Except that what we hear and see now, and have done for the
past year or
more, is the violence against black Zimbabeans. The whites have
surely all
gone by now, haven't they? The land seizures were some years
ago.
... Minesaguinness
Jun 19 08, 04:20pm (about 5 hours
ago)
"All that is necessary for the triumph of evil is for good men to
do
nothing".
Please add your good voices to the following
letter:
http://www.zimbabwe-27june.com/
Although Mugabe and his murderous cronies pay no attention to
civilised
opinion,
the more voices that cry "Zvakwana!" may
influence the South African
leadership,
in particular, to take a
firmer stance on Zimbabwe. South Africa, as the
regional power,
has
the greatest potential to influence the instigators of the
current
crisis
(Yes, President Mbeki, it is a crisis).
... Brazilian
Jun 19 08, 05:07pm (about 4 hours ago)
MUGABE NOT
SADISTIC ENOUGH BY UN STANDARDS
So, despotic rule gets a little help
from constitutional provision. It's
the economy.
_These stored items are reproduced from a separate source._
Lemma done_success_line_witness :
  exists line,
    Log.added (Log.at_time 12 Demo.after_second)
      (snd (fst (Demo.ah0 (mkIntermediate None) Demo.w1) (mkDone 2 None)
              (Log.at_time 12 Demo.after_second))) = [line]
    /\ level line = TRACE
    /\ fields line
       = [("id", AString "loop-1"); ("latency", ADuration 12);
          ("attempts", AInt 2)].
Proof.
  exact (done_success_line Demo.sampleRetryEvents Demo.l0 Demo.details_on
           Demo.info0 Demo.w0 Demo.ah0 Demo.w1 (mkIntermediate None) Demo.w1
           2 (Log.at_time 12 Demo.after_second) demo_started0).
Defined.

(** ** The orchestrator *)

Section RunFacts.
Import Classify Orchestrator.

Variable acquireFailureIsAttempt : bool.
Variable maxAttempts : nat.
Variable id : string.
Variable idempotent : bool.
Variable env : Env.

(** The two ways out of the error branch: the loop goes on after a
    backoff, or it ends here with a terminal error. *)
Lemma afterError_cases n it invoked e next :
  let pre := failedAttempt acquireFailureIsAttempt n invoked e in
  (ShouldContinue maxAttempts idempotent (Classify e) n (cancelled it) = true
   /\ afterError acquireFailureIsAttempt maxAttempts idempotent n it invoked e next
      = option_map (prepend (pre ++ [Sleep])) next)
  \/ (exists k err tail,
        afterError acquireFailureIsAttempt maxAttempts idempotent n it invoked e next
        = Some (mkOutcome (Some (mkTerminal k e n)) n (pre ++ tail))
        /\ events tail = [OnLoopDone err n]
        /\ invocations tail = O
        /\ (ShouldContinue maxAttempts idempotent (Classify e) n (cancelled it) = false
            -> k = stopKind idempotent (Classify e) (cancelled it))).
Proof.
  intros pre. unfold afterError. fold pre.
  destruct (ShouldContinue maxAttempts idempotent (Classify e) n (cancelled it)) eqn:E.
  - destruct (cancelledInBackoff it).
    + right. exists Cancellation, (Some Cancelled), [Sleep; Notify (OnLoopDone (Some Cancelled) n)].
      repeat split; try reflexivity. discriminate.
    + left. split; reflexivity.
  - right. exists (stopKind idempotent (Classify e) (cancelled it)), (Some e),
             [Notify (OnLoopDone (Some e) n)].
    repeat split; reflexivity.
Qed.

Lemma ShouldContinue_budget c n b :
  ShouldContinue maxAttempts idempotent c n b = true -> (n < maxAttempts)%nat.
Proof.
  unfold ShouldContinue. intros H.
  apply andb_prop in H. destruct H as [_ H]. apply Nat.ltb_lt in H. exact H.
Qed.

Lemma ShouldContinue_retryable c n b :
  ShouldContinue maxAttempts idempotent c n b = true ->
  isRetryable c idempotent = true.
Proof.
  unfold ShouldContinue. intros H.
  apply andb_prop in H. destruct H as [H _].
  apply andb_prop in H. destruct H as [_ H]. exact H.
Qed.

(** The loop returns: the attempt budget bounds the fuel it needs. *)
Lemma loop_total fuel : forall n,
  (maxAttempts - n < fuel)%nat ->
  exists o, loop acquireFailureIsAttempt maxAttempts idempotent env fuel n = Some o.
Proof.
  induction fuel as [|fuel IH]; intros n Hfuel; [lia|].
  assert (Herr : forall invoked e,
    exists o, afterError acquireFailureIsAttempt maxAttempts idempotent n
                (env n) invoked e
                (loop acquireFailureIsAttempt maxAttempts idempotent env fuel (S n))
              = Some o).
  { intros invoked e.
    destruct (afterError_cases n (env n) invoked e
                (loop acquireFailureIsAttempt maxAttempts idempotent env fuel (S n)))
      as [[Hc Heq]|(k & err & tail & Heq & _)].
    - apply ShouldContinue_budget in Hc.
      destruct (IH (S n)) as [o Ho]; [lia|].
      rewrite Heq, Ho. simpl. eauto.
    - rewrite Heq. eauto. }
  simpl.
  destruct (acquire (env n)) as [e|]; [apply Herr|].
  destruct (body (env n)) as [e|]; [apply Herr|eauto].
Qed.

Lemma Run_total :
  exists o, Run acquireFailureIsAttempt maxAttempts id idempotent env = Some o.
Proof.
  unfold Run.
  destruct (loop_total (S maxAttempts) 1) as [o Ho]; [lia|].
  rewrite Ho. simpl. eauto.
Qed.

End RunFacts.

(** ** The example program *)

Section NonIdempotent.
Import Classify Orchestrator Example.

Variable acquireFailureIsAttempt : bool.
Variable maxAttempts : nat.
Variable env : Env.

Lemma conditional_verdicts e :
  conditional e = true ->
  isRetryable (Classify e) false = false
  /\ isRetryable (Classify e) true = true.
Proof.
  unfold conditional, isRetryable.
  destruct (verdict (Classify e)); intros H; try discriminate; auto.
Qed.

Lemma conditional_stopKind e b :
  conditional e = true ->
  stopKind false (Classify e) b = NotRetriedNonIdempotent
  \/ stopKind false (Classify e) b = Cancellation.
Proof.
  intros H. destruct (conditional_verdicts e H) as [Hf Ht].
  unfold stopKind. rewrite Hf, Ht. destruct b; auto.
Qed.

(** From iteration [n] on, a non-idempotent loop ends at the first
    conditionally retryable failure. *)
Lemma loop_surfaces fuel : forall n o,
  loop acquireFailureIsAttempt maxAttempts false env fuel n = Some o ->
  (n <= iterations o)%nat
  /\ forall m e,
       (n <= m <= iterations o)%nat ->
       failure (env m) = Some e ->
       conditional e = true ->
       m = iterations o
       /\ exists t, result o = Some t /\ last t = e /\ attemptCount t = m
                    /\ (kind t = NotRetriedNonIdempotent \/ kind t = Cancellation).
Proof.
  induction fuel as [|fuel IH]; intros n o Hrun; [discriminate|].
  simpl in Hrun.
  assert (Herr : forall invoked e,
    failure (env n) = Some e ->
    afterError acquireFailureIsAttempt maxAttempts false n (env n) invoked e
      (loop acquireFailureIsAttempt maxAttempts false env fuel (S n)) = Some o ->
    (n <= iterations o)%nat
    /\ forall m e',
         (n <= m <= iterations o)%nat ->
         failure (env m) = Some e' ->
         conditional e' = true ->
         m = iterations o
         /\ exists t, result o = Some t /\ last t = e' /\ attemptCount t = m
                      /\ (kind t = NotRetriedNonIdempotent \/ kind t = Cancellation)).
  { intros invoked e Hfail Hafter.
    destruct (afterError_cases acquireFailureIsAttempt maxAttempts false n
                (env n) invoked e
                (loop acquireFailureIsAttempt maxAttempts false env fuel (S n)))
      as [[Hc Heq]|(k & err & tail & Heq & _ & _ & Hk)];
      rewrite Heq in Hafter.
    - destruct (loop acquireFailureIsAttempt maxAttempts false env fuel (S n))
        as [o'|] eqn:Hnext; [|discriminate].
      injection Hafter as <-.
      destruct (IH (S n) o' Hnext) as [Hle Hrest].
      unfold prepend; cbn [iterations result].
      split; [lia|].
      intros m e' Hm Hfail' Hcond.
      destruct (Nat.eq_dec m n) as [->|Hne].
      + rewrite Hfail in Hfail'. injection Hfail' as <-.
        apply ShouldContinue_retryable in Hc.
        destruct (conditional_verdicts e Hcond) as [Hf _].
        rewrite Hf in Hc. discriminate.
      + apply Hrest; auto. lia.
    - injection Hafter as <-. cbn [iterations result].
      split; [lia|].
      intros m e' Hm Hfail' Hcond.
      assert (m = n) as -> by lia.
      rewrite Hfail in Hfail'. injection Hfail' as <-.
      split; [reflexivity|].
      exists (mkTerminal k e n). cbn [last attemptCount kind].
      repeat split.
      destruct (ShouldContinue maxAttempts false (Classify e) n (cancelled (env n)))
        eqn:Hc.
      + apply ShouldContinue_retryable in Hc.
        destruct (conditional_verdicts e Hcond) as [Hf _].
        rewrite Hf in Hc. discriminate.
      + rewrite (Hk eq_refl). apply conditional_stopKind; assumption. }
  destruct (acquire (env n)) as [e|] eqn:Hacq.
  - apply (Herr false e); [unfold failure; rewrite Hacq; reflexivity|assumption].
  - destruct (body (env n)) as [e|] eqn:Hbody.
    + apply (Herr true e); [unfold failure; rewrite Hacq; assumption|assumption].
    + injection Hrun as <-. cbn [iterations result].
      split; [lia|].
      intros m e' Hm Hfail' _.
      assert (m = n) as -> by lia.
      unfold failure in Hfail'. rewrite Hacq, Hbody in Hfail'. discriminate.
Qed.

Lemma nonidempotent_retry_surfaces (id : string) :
  exists o,
    SessionPool_Retry acquireFailureIsAttempt maxAttempts id false env = Some o
    /\ surfaced_immediately env o.
Proof.
  unfold SessionPool_Retry, Run.
  destruct (loop_total acquireFailureIsAttempt maxAttempts false env
              (S maxAttempts) 1) as [o Ho]; [lia|].
  rewrite Ho. simpl. eexists; split; [reflexivity|].
  destruct (loop_surfaces _ _ _ Ho) as [_ H].
  intros n e Hn Hfail Hcond. cbn [prepend iterations result] in *.
  apply H; assumption.
Qed.
End NonIdempotent.

Lemma false_never_retries_conditional op :
  Example.never_retries_conditional false op.
Proof.
  split; [reflexivity|].
  intros flag maxAttempts id env.
  apply nonidempotent_retry_surfaces.
Qed.

Lemma AllCalls_calls {error : Type} (P : bool -> Example.Operation -> Prop)
    (p : Example.Prog error) :
  Example.AllCalls P p ->
  forall answers i,
    Forall (fun c => P (fst c) (snd c)) (Example.calls p answers i).
Proof.
  induction 1 as [err|idempotent op k HP _ IH|k _ IH]; intros answers i; simpl.
  - constructor.
  - constructor; [exact HP|apply IH].
  - apply IH.
Qed.

Ltac all_calls :=
  repeat first
    [ apply Example.AllReturn
    | apply Example.AllRows; intros [?|]
    | apply Example.AllRetry;
        [apply false_never_retries_conditional|intros [?|]] ].

(** C10. Every function of the example program that calls
    [SessionPool.Retry] passes idempotent=false at each of its calls,
    whatever the earlier calls answered; so each loop it starts returns
    with a conditionally retryable failure as its last iteration and as
    the error given back. *)
Theorem example_calls_pass_false (path_Join : string -> string -> string)
    (prefix path : string) :
  Forall (fun p =>
            Example.AllCalls Example.never_retries_conditional p
            /\ forall answers,
                 Forall (fun c => fst c = false) (Example.calls p answers 0))
    (Example.callers (error := Classify.error) path_Join prefix path).
Proof.
  assert (H : Forall (Example.AllCalls Example.never_retries_conditional)
                (Example.callers (error := Classify.error) path_Join prefix path)).
  { unfold Example.callers, Example.readTable, Example.describeTableOptions,
      Example.selectSimple, Example.scanQuerySelect,
      Example.fillTablesWithData, Example.createTables, Example.describeTable.
    repeat (apply Forall_cons; [all_calls|]). apply Forall_nil. }
  eapply Forall_impl; [|exact H].
  intros p Hp. split; [exact Hp|].
  intros answers.
  eapply Forall_impl; [|apply (AllCalls_calls _ p Hp answers 0%nat)].
  intros [b op] [Hb _]. exact Hb.
Qed.
(** C2 as the specification words it fails on a chain: [y] is
    produced by the first operator and still gets an input node. *)
Lemma input_node_of_produced_tensor :
  let nd := {| n_id := "id-2"; n_type := KInput; n_x := 50; n_y := 150;
               n_label := "y" |} in
  nd ∈ g_nodes (buildGraph chain) ∧
  nameToId (build_state chain) !! "y" = Some (n_id nd) ∧
  rawNode "Conv" ["x"] ["y"] ∈ chain ∧
  produces (rawNode "Conv" ["x"] ["y"]) "y" ∧
  n_id <$> g_nodes (buildGraph chain) = ["id-1"; "id-2"; "id-2"; "id-3"] ∧
  n_type <$> g_nodes (buildGraph chain) = [KInput; KInput; KDefault; KDefault].
Proof.
  split; [apply list_elem_of_further, list_elem_of_here|].
  split; [done|].
  split; [apply list_elem_of_here|].
  split; [|done].
  exists ["y"]. split; [done|apply list_elem_of_here].
Qed.

(** ** Canonical names and operator labels *)

Lemma or_else_nonempty a d : d ≠ "" → JS.or_else a d ≠ "".
Proof.
  intros Hd. unfold JS.or_else. destruct a as [s|]; [|done].
  by destruct (String.eqb_spec s "").
Qed.

Lemma truthy_present v : JS.truthy v = true ↔ present v.
Proof.
  unfold JS.truthy, present. destruct v as [s|].
  - destruct (String.eqb_spec s ""); simpl; split.
    + done.
    + intros (s' & [= <-] & Hne). done.
    + intros _. eauto.
    + done.
  - split; [done|]. by intros (s & ? & _).
Qed.
Lemma replace_dead r tpl u : forall p s,
  dead r p u s ->
  replace_from plain r tpl 0 p (u ++ s)
  = u ++ replace_from plain r tpl 0 (lastp p u) s.
Proof.
  induction u as [|c u IH]; intros p s H; [reflexivity|].
  destruct H as [H1 H2]. cbn [app].
  rewrite (replace_from_none plain r tpl _ _ _ H1), lastp_cons, IH; auto.
Qed.

Lemma dead_app r u v : forall p s,
  dead r p u (v ++ s) -> dead r (lastp p u) v s -> dead r p (u ++ v) s.
Proof.
  induction u as [|c u IH]; intros p s H1 H2; [exact H2|].
  destruct H1 as [H H1]. cbn [app dead]. split.
  - now rewrite <- app_assoc.
  - apply IH; auto.
Qed.

Lemma inert_not_lt c : inert c = true -> is_line_terminator c = false.
Proof.
  unfold inert. intros H. apply andb_true_iff in H. destruct H as [_ H].
  now apply negb_true_iff in H.
Qed.

Lemma dead_inert r X : forall p s,
  calm r -> Forall (fun c => inert c = true) X ->
  mid_line p \/ head_ordinary X ->
  dead r p X s.
Proof.
  induction X as [|c X IH]; intros p s Hr HX Hp; [exact I|].
  inversion HX as [|? ? Hc HX']; subst. split.
  - apply exec_none. simpl. apply Hr; auto.
    destruct Hp as [Hp|Hp]; [left|right; exact Hp].
    destruct p; [exact Hp|contradiction].
  - apply IH; auto. left. simpl. now apply inert_not_lt.
Qed.

Lemma replace_calm r tpl p X :
  never_empty r = true -> calm r ->
  Forall (fun c => inert c = true) X ->
  mid_line p \/ head_ordinary X ->
  replace_from plain r tpl 0 p X = X.
Proof.
  intros Hz Hr HX Hp.
  rewrite <- (app_nil_r X) at 1.
  rewrite replace_dead by (apply dead_inert; auto).
  rewrite replace_from_nil by assumption. apply app_nil_r.
Qed.

Lemma inert_facts c :
  inert c = true ->
  (c =? 96)%N = false /\ (c =? 42)%N = false /\ (c =? 60)%N = false
  /\ (c =? 10)%N = false /\ is_line_terminator c = false.
Proof.
  unfold inert, BACKTICK, STAR, LTC. intros H.
  repeat (apply andb_true_iff in H; destruct H as [H ?]).
  repeat match goal with H : negb _ = true |- _ => apply negb_true_iff in H end.
  repeat split; auto.
  unfold is_line_terminator in *.
  destruct (c =? 10)%N; [discriminate|reflexivity].
Qed.

Lemma ordinary_facts c :
  ordinary c = true ->
  (c =? 35)%N = false /\ (c =? 45)%N = false /\ is_digit c = false
  /\ is_space c = false.
Proof.
  unfold ordinary. intros H.
  repeat (apply andb_true_iff in H; destruct H as [H ?]).
  repeat match goal with H : negb _ = true |- _ => apply negb_true_iff in H end.
  repeat split; auto.
Qed.

Lemma can_match_re_line mk k :
  zw mk k = false -> zw Bol k = false \/ adv mk k = false ->
  can_match (re_line mk) k = false.
Proof.
  intros Hz H. unfold can_match, re_line.
  cbn [zw adv]. rewrite Hz. cbn [andb].
  rewrite !andb_false_r. cbn [orb].
  destruct H as [H|H].
  - cbn [zw] in H. now rewrite H.
  - rewrite H. apply andb_false_r.
Qed.

Ltac calm_tac :=
  intros pv c Hi Hp;
  destruct (inert_facts c Hi) as (I1 & I2 & I3 & I4 & I5);
  unfold can_match; cbn; unfold is_char, is_not_char, plain, NL, BACKTICK, STAR, LTC;
  rewrite ?I1, ?I2, ?I3, ?I4; reflexivity.

Lemma calm_fence : calm re_fence.  Proof. calm_tac. Qed.
Lemma calm_inline : calm re_inline.  Proof. calm_tac. Qed.
Lemma calm_bold : calm re_bold.  Proof. calm_tac. Qed.
Lemma calm_italic : calm re_italic.  Proof. calm_tac. Qed.
Lemma calm_items : calm re_items.  Proof. calm_tac. Qed.
Lemma calm_blank : calm re_blank.  Proof. calm_tac. Qed.
Lemma calm_empty_p : calm re_empty_p.  Proof. calm_tac. Qed.
Lemma calm_p_before tag : calm (re_p_before tag).  Proof. calm_tac. Qed.
Lemma calm_p_after_h : calm (re_p_after tag_h_close).  Proof. calm_tac. Qed.
Lemma calm_p_after_pre : calm (re_p_after (L "</pre>")).  Proof. calm_tac. Qed.
Lemma calm_p_after_ul : calm (re_p_after (L "</ul>")).  Proof. calm_tac. Qed.

Lemma calm_line mk :
  (forall k, zw mk k = false) ->
  (forall pv c, ordinary c = true -> adv mk (pv, Some c) = false) ->
  calm (re_line mk).
Proof.
  intros Hz Ha pv c Hi Hp. apply can_match_re_line; [apply Hz|].
  destruct Hp as [Hp|Hp].
  - left. destruct pv as [d|]; [exact Hp|contradiction].
  - right. now apply Ha.
Qed.

Lemma calm_h3 : calm re_h3.
Proof.
  apply calm_line; [reflexivity|]. intros pv c H.
  destruct (ordinary_facts c H) as (O1 & O2 & O3 & O4).
  cbn. unfold is_char. now rewrite O1.
Qed.

Lemma calm_h2 : calm re_h2.
Proof.
  apply calm_line; [reflexivity|]. intros pv c H.
  destruct (ordinary_facts c H) as (O1 & O2 & O3 & O4).
  cbn. unfold is_char. now rewrite O1.
Qed.

Lemma calm_h1 : calm re_h1.
Proof.
  apply calm_line; [reflexivity|]. intros pv c H.
  destruct (ordinary_facts c H) as (O1 & O2 & O3 & O4).
  cbn. unfold is_char. now rewrite O1.
Qed.

Lemma calm_item : calm re_item.
Proof.
  apply calm_line; [reflexivity|]. intros pv c H.
  destruct (ordinary_facts c H) as (O1 & O2 & O3 & O4).
  cbn. unfold is_char. now rewrite O2.
Qed.

Lemma calm_numbered : calm re_numbered.
Proof.
  apply calm_line; [reflexivity|]. intros pv c H.
  destruct (ordinary_facts c H) as (O1 & O2 & O3 & O4).
  cbn. now rewrite O3.
Qed.

Lemma pre_paragraph_text E :
  texty E ->
  ordered_lists plain plain
    (unordered_lists plain plain
       (italic plain plain (bold plain plain (headers plain plain
          (inline_code plain plain (code_blocks plain plain E)))))) = E.
Proof.
  intros [HE H0].
  unfold code_blocks, inline_code, headers, bold, italic, unordered_lists,
    ordered_lists, replace.
  rewrite (replace_calm re_fence) by (auto using calm_fence).
  rewrite (replace_calm re_inline) by (auto using calm_inline).
  rewrite (replace_calm re_h3) by (auto using calm_h3).
  rewrite (replace_calm re_h2) by (auto using calm_h2).
  rewrite (replace_calm re_h1) by (auto using calm_h1).
  rewrite (replace_calm re_bold) by (auto using calm_bold).
  rewrite (replace_calm re_italic) by (auto using calm_italic).
  rewrite (replace_calm re_item) by (auto using calm_item).
  rewrite (replace_calm re_items) by (auto using calm_items).
  rewrite (replace_calm re_numbered) by (auto using calm_numbered).
  reflexivity.
Qed.

Lemma exec_p_spaces_none R p c s :
  is_space c = false ->
  can_match R (Some 62%N, Some c) = false ->
  exec plain (L "<p>" ;; re_spaces ;; R)%re p (60 :: 112 :: 62 :: c :: s)%N = None.
Proof.
  intros Hc HR. unfold exec, L.
  change (60 :: 112 :: 62 :: c :: s)%N with (str "<p>" ++ c :: s).
  rewrite m_Seq, m_Lit_app. cbn [flat_map]. rewrite app_nil_r.
  rewrite m_Seq. unfold re_spaces. rewrite m_star_chr_stop.
  2:{ simpl. unfold plain. now rewrite Hc. }
  cbn [flat_map]. rewrite app_nil_r.
  rewrite m_none; [reflexivity|]. exact HR.
Qed.

Ltac dead_concrete := cbn [dead app]; repeat (split; [reflexivity|]); exact I.
(** C5.  Removing a member row of an existing group succeeds and deletes
    that row.  When no member remains, the thumbnail of the group is the
    empty string.  When members remain, one of them is the first in the
    order of [ORDER BY position] (no member has a smaller position), and
    the thumbnail of the group is the thumbnail of that row.  This holds
    whichever row is removed, in particular when it was the one of least
    position. *)
Theorem thumbnail_after_removal db group_id video_id row :
  row ∈ group_videos db →
  gv_group_id row = group_id →
  gv_id row = video_id →
  fits_int64 group_id && fits_int64 video_id = true →
  group_exists group_id db = true →
  ∃ db',
    delete_video_from_group group_id video_id db =
      (Succeeded 200 "Video deleted successfully" None, db')
    ∧ group_videos db' =
        (filter (λ r, ¬ (gv_group_id r = group_id ∧ gv_id r = video_id))
                (group_videos db))
    ∧ (row ∉ group_videos db')
    ∧ (members group_id (group_videos db') = [] →
       group_thumbnail group_id db' = Some (Some ""))
    ∧ (members group_id (group_videos db') ≠ [] →
       ∃ r, first_by_position (members group_id (group_videos db')) = Some r
            ∧ r ∈ members group_id (group_videos db')
            ∧ (∀ r', r' ∈ members group_id (group_videos db') →
                     gv_position r ≤ gv_position r' ∧ by_position r r')
            ∧ group_thumbnail group_id db' = Some (gv_video_thumbnail r)).
Proof.
  intros Hrow Hg Hid Hfits Hgroup. unfold delete_video_from_group.
  rewrite Hfits. cbn [negb].
  rewrite decide_True.
  2:{ apply (filter_something_removed _ _ row); [done|]. by intros []. }
  eexists. split; [reflexivity|]. simpl. split; [done|]. split; [|split].
  - intros [Hkeep _]%list_elem_of_filter. by apply Hkeep.
  - intros Hnone. apply (group_thumbnail_set _ _ db); [done|]. simpl.
    by rewrite Hnone.
  - intros Hsome.
    destruct (first_by_position
                (members group_id
                   (filter (λ r, ¬ (gv_group_id r = group_id ∧ gv_id r = video_id))
                           (group_videos db)))) as [r|] eqn:Hfirst;
      [|by apply first_by_position_None in Hfirst].
    destruct (first_by_position_first _ _ Hfirst) as [Hr Hleast].
    exists r. split; [done|]. split; [done|]. split.
    + intros r' Hr'. split; [apply by_position_le|]; by apply Hleast.
    + by apply (group_thumbnail_set _ _ db).
Qed.

Lemma thumbnail_after_removal_witness :
  ∃ db',
    Server.delete_video_from_group 1 1 Scenario.two_videos =
      (Server.Succeeded 200 "Video deleted successfully" None, db')
    ∧ Server.group_thumbnail 1 Scenario.two_videos
      = Some (Some "https://i.ytimg.com/vi/abc123/hqdefault.jpg")
    ∧ Server.group_thumbnail 1 db'
      = Some (Some "https://i.ytimg.com/vi/ghi789/hqdefault.jpg").
Proof.
  destruct (thumbnail_after_removal Scenario.two_videos 1 1
              (Scenario.member 1 20 "abc123" "Learn colors" 1))
    as (db' & Hdel & Hrows & _ & _ & Hfirst);
    [apply elem_of_cons; by left|reflexivity|reflexivity|reflexivity|reflexivity|].
  exists db'. split; [done|]. split; [reflexivity|].
  destruct Hfirst as (r & Hr & _ & _ & ->).
  { rewrite Hrows. by vm_compute. }
  rewrite Hrows in Hr. vm_compute in Hr. by injection Hr as <-.
Defined.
The argument in favour of
external intervention in Zimbabwe
should be based on promoting democracy.
Economic interdependency means your
neighbour's wealth could make you rich.
Likewise, your neighbour's financial
troubles could translate into financial
loss for your household. Democracy
is good for the economy. (As well as for
social fairness and human rights.)
... FLYSWATTER
Jun 19
08, 05:58pm (about 3 hours ago)
AddisLig and WillDuff,
The
reason why there is such a non-stop barrage of pro-Euro news about
Zimbabwe
is that the West is outraged to the point of apoplexy that Mugabe
unlike most
post-"independence" African leaders has show that he is a man of
testicular
fortitude in that he seized back the lands stolen from the
indigenous people
of Zimbabwe despite all the bribery attempts with honorary
doctorates and
even a knoghthood.
Enraged and flustered the West then decided to
strangle Zimbabwe
economically by imposing a set of sanctions topped off by a
punishing credit
squeeze--all leading to the galloping inflation that Zimbwe
is now
experiencing.
The goal is to create such economic havoc that
the ordinary people of
urban Zimbabwe would just either start rioting
establishing conditions for a
coup--or third best scenario, vote out Mugabe
by fronting a generic
neocolonial agent like Tsvangirai. If Tsvangirai wins
the settlers would
just start flooding back in with all kinds of bogus law
suits about the
farms they claimed to own. Morgan would just grin and allow
them. After all,
he owes them a lot--for all the support he's being
getting.
The West--especially the Anglosphere of Britain and the
settler states of
Canada, Australia, New Zealand and the U.S.--is also
concerned that if
Mugabe succeeds in holding on to the restored land there
may be some bold
souls willing to do the same in South Africa, Namibia, Kenya
and other
places where the settlers stole lands.
The truth is that
the liberation struggle is not over yet. It's like a
bout of malaria; when
you think you have beaten it just comes back with a
vengeance. The Euros have
not given up yet on their quest to get those lands
back and punish
Mugabe.
Those Zimbabweans who want to vote for the MDC are just
following the Euro
script as was planned: if neither rioting nor a coup is
possible then starve
them out enough so that they would want a change of
government--so that they
could go back to their bacon and marmalade and a
currency revalued after the
credit spigot had been turned back on. And some
Euro hard currency pumped
into the economy.
... Brazilian
Jun 19 08, 06:29pm (about 3 hours ago)
Also in the news:
MAN
OF TESTICULAR FORTITUDE GETS NOUGHTHOOD
...
WheatFromChaff
Jun 19 08, 06:36pm (about 2 hours ago)
FLYSWATTER
Why not try peddling your nonsense to Abigail
Chitoro?
Or Archford Chipiyo? Or Ngoni Light? Or Yona Genti?